GB Agency

Julius Koller

02 Jun - 21 Jul 2012

Exhibition view
JULIUS KOLLER
Mini-Concepts / Maxi-ideas
2 June - 21 July 2012

gb agency presents the first exhibition by Július Koller since his passing five years ago. We think it valuable to reconsider the artist and his work from a different time and with a longer view. This approach has given us an opportunity to discover newly revealed aspects of the work. Deliberations about the artist and the development of this exhibition have progressed thanks to the watchful eye and support of Kveta Fulierova, who shared the artist’s life and at his request has been recording him at work since 1970.

Just as the artist enjoyed it, we envision a specific environment for the exhibition: different aspects of his universe will be designed, each one labeled by an U.F.O.-textcard, a telegram or an advertisement. The viewer can thus wander through the physical space of the gallery and mentally travel through the spirit of Július, following a trail of different subjects along the way.

The first area, or chapter, explores the idea of the author through the reuse of images of the artist, his omnipresent signature, and his ambiguous relationship with the partner who recorded images of his work for 37 years. At times amateur painter, academic artist and political dissident, Július Koller plays down the artist’s role, and seeks his place in a society that has no place for his work.

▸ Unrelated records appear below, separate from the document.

(* ===== verification/Challenge.v ===== *)
(** * Challenges

    semantics/challenge.go: what is still missing, for a requirement that was not
    met or a decision with residual obligations.  Errors are the sentinels of the
    file, or the error of the component that was called. *)

From S2P Require Import Prelude GoStrings GoFloat GoTime Json Canonical Ids Values Bounds.
From S2P Require Import JsonText JsonStruct GoTimeText Grants Authorize Constraints Decisions.
From S2P Require Import Obligations.
From S2P Require Import Evidence Sha256 Requirement Sources Context Utf NumberText.
From S2P Require Import CanonicalText RecordJson.

Definition ChallengeVersion : string := "CLC-CHALLENGE-v1".
Definition minChallengeNonceBytes : nat := 8.
Definition maxChallengeNonceBytes : nat := 128.
Definition maxChallengeJitterSec : Z := 300.

Inductive challenge_error :=
  | ErrChallengeShape | ErrChallengeExpired | ErrChallengeNotOutstanding | ErrChallengeRetryNotBefore
  | ChallengeOther (e : error).

Record ChallengeItem := mkItem { ci_id : string; ci_constraint : string; ci_reason : string }.
Record ObtainHint := mkHint { oh_id : string; oh_mechanism : string; oh_uri : string }.
(** An instant with its location: whether it is UTC, and the offset in seconds. *)
Record Instant := mkInstant { in_at : Time; in_utc : bool; in_off : Z }.
Definition UTC (i : Instant) : Instant := mkInstant (in_at i) true 0.
(** [Time.Add]; the seconds of an instant are an int64, which no sum of an instant
    of the calendar and a Duration leaves. *)
Definition Add (i : Instant) (d : Z) : Instant := mkInstant (in_at i + d) (in_utc i) (in_off i).
Record RetryTiming := mkRetry { rt_not_before : Instant; rt_jitter_sec : Z }.

Record Challenge := mkChallenge {
  ch_version : string;
  ch_id : string;
  ch_nonce : string;
  ch_audience : string;
  ch_action_digest : Digest;
  ch_requirement_id : string;
  ch_requirement_digest : option Digest;
  ch_required : list ChallengeItem;
  ch_obtain_hints : list ObtainHint;
  ch_retry : option RetryTiming;
  ch_expires_at : Instant
}.

Record ChallengeParams := mkParams {
  cp_id : string;
  cp_nonce : string;
  cp_audience : string;
  cp_action_digest : Digest;
  cp_now : Instant;
  cp_ttl : Z;
  cp_obtain_hints : list ObtainHint;
  cp_retry : option RetryTiming
}.

(** [Challenge.Authorizes]. *)
Definition Authorizes (c : Challenge) : bool := false.

(** [Challenge.Validate]. *)
Definition retry_check (expires : Instant) (r : RetryTiming) : option challenge_error :=
  guard (IsZero (in_at (rt_not_before r)) || negb (in_utc (rt_not_before r))) ErrChallengeShape ;;?
  guard ((rt_jitter_sec r <? 0) || (maxChallengeJitterSec <? rt_jitter_sec r)) ErrChallengeShape ;;?
  guard (After (in_at (rt_not_before r)) (in_at expires)) ErrChallengeShape.
Definition challenge_Validate (c : Challenge) : option challenge_error :=
  guard (negb (String.eqb (ch_version c) ChallengeVersion)) ErrChallengeShape ;;?
  guard (String.eqb (ch_id c) "") ErrChallengeShape ;;?
  guard ((String.length (ch_nonce c) <? minChallengeNonceBytes)%nat ||
         (maxChallengeNonceBytes <? String.length (ch_nonce c))%nat) ErrChallengeShape ;;?
  guard (negb (digestUsable (ch_action_digest c))) ErrChallengeShape ;;?
  match ch_requirement_digest c with
  | Some d => guard (negb (digestUsable d)) ErrChallengeShape
  | None => None
  end ;;?
  guard (length (ch_required c) =? 0)%nat ErrChallengeShape ;;?
  check_all (λ item, guard (String.eqb (ci_id item) "") ErrChallengeShape) (ch_required c) ;;?
  guard (IsZero (in_at (ch_expires_at c))) ErrChallengeShape ;;?
  guard (negb (in_utc (ch_expires_at c))) ErrChallengeShape ;;?
  match ch_retry c with Some r => retry_check (ch_expires_at c) r | None => None end.

(** [Challenge.Usable]. *)
Definition Usable (c : Challenge) (now : Time) : option challenge_error :=
  challenge_Validate c ;;?
  guard (negb (Before now (in_at (ch_expires_at c)))) ErrChallengeExpired ;;?
  match ch_retry c with
  | Some r => guard (Before now (in_at (rt_not_before r))) ErrChallengeRetryNotBefore
  | None => None
  end.

(** ** The order of the items *)

Definition item_less (a b : ChallengeItem) : bool :=
  if negb (String.eqb (ci_id a) (ci_id b)) then String.ltb (ci_id a) (ci_id b)
  else if negb (String.eqb (ci_constraint a) (ci_constraint b)) then String.ltb (ci_constraint a) (ci_constraint b)
  else String.ltb (ci_reason a) (ci_reason b).
Definition item_le (a b : ChallengeItem) : Prop := item_less b a = false.
#[global] Instance item_le_dec : RelDecision item_le.
Proof. intros a b. unfold item_le. apply _. Defined.
Definition sortedChallengeItems (items : list ChallengeItem) : list ChallengeItem := merge_sort item_le items.

(** ** Building *)

Definition role_item (role : string) : ChallengeItem := mkItem role "" "role_unfilled".
Definition evaluation_item (e : EvidenceEvaluation) : ChallengeItem := mkItem (ev_constraint e) (ev_constraint e) (ev_reason e).
(** The items of the two loops. *)
Definition outstanding (result : RequirementResult) : list ChallengeItem :=
  (role_item <$> rr_missing result) ++
  (evaluation_item <$> List.filter (λ e, negb (bool_decide (ev_verdict e = EvidenceSatisfied))) (rr_constraints result)).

In the same way, he examines the status of artwork itself, and considers ideas of non-work, anti-art and trash art. Koller develops forms of art based on games that allow him to go back and forth between art and life. His Anti-Happenings turn mundane events into Cultural and Subjective Situations. He seeks to create new cultural situations that aren’t new art, but rather new ways of living: a new creativity for a new humanistic culture. With his projects, actions and manifestos Koller gradually alters reality. In the face of Communist ideology, subjectivity reclaims its role with all of its poetry and discord.

In response to an often hostile environment the artist fashions his own mythology. The public arena becomes Koller’s preferred field of action and he transforms and marks it with U.F.O.-textcards, stamps and serigraphs. Little by little his ideas are introduced through subtle wordplay. Using postcards from real trips or collages from fictional ones, or during his psychological deviations, the artist invades public space which becomes the stage for his imaginary sketches and ordinary performances.

This occupation of space also takes place temporally. Koller creates discontinuities and anachronisms: he frames, jumpcuts, takes apart and puts back together parallel moments. Separating the past and remaking the future is his way of resisting totalitarianism. In the work itself, science and tradition mix, knowledge and belief go side by side, and archaeology looks like science fiction. Július Koller confronts the complex Soviet notion of history by infusing his work with a cosmic dimension, creating a different future out of the contradiction between utopia and real life.

The idea of the future and for something better has been redirected to different realms. That passion for the mystery of the cosmos is also a sign of the end of hope for a Czech socialist alternative. The work always includes this strangeness, as if to remind us that it’s up to us to see things differently.

With Július Koller, the world is moving and in flux, and his work is built on the permanent exchange between observation and action in the face of such instability. He declares his skepticism by punctuating the public space with his own question marks and we don’t know whether the artist is leaving clues or sending signals. The character invents its own interlocutors—people met at a performance, or extra-terrestrials to whom he is sending playful and illusory signs in a show without audience.

All of Koller’s work can be seen as a means to create relationships in order to communicate. Thus the artist has created big countryside gatherings of friends, The Slovakian Paradise, and invented fictional galleries for a group of friends. He has also defined and established The Ping Pong Club and made an invitation to play, with or without the artist. Games with their rules and good sportsmanship also make it possible to create a form of communication and interaction. Such a place symbolizes Koller’s wish for citizenship in a democratic world. Ping pong tables reappear in later installations, returning to this idea.

Július Koller intensely awaits a world he is remaking, one he has reedited to make more humane. A series of marked-up, stamped and transformed newspaper clippings bring this idea forward, as if the artist, a spectator in isolation, had built a new world.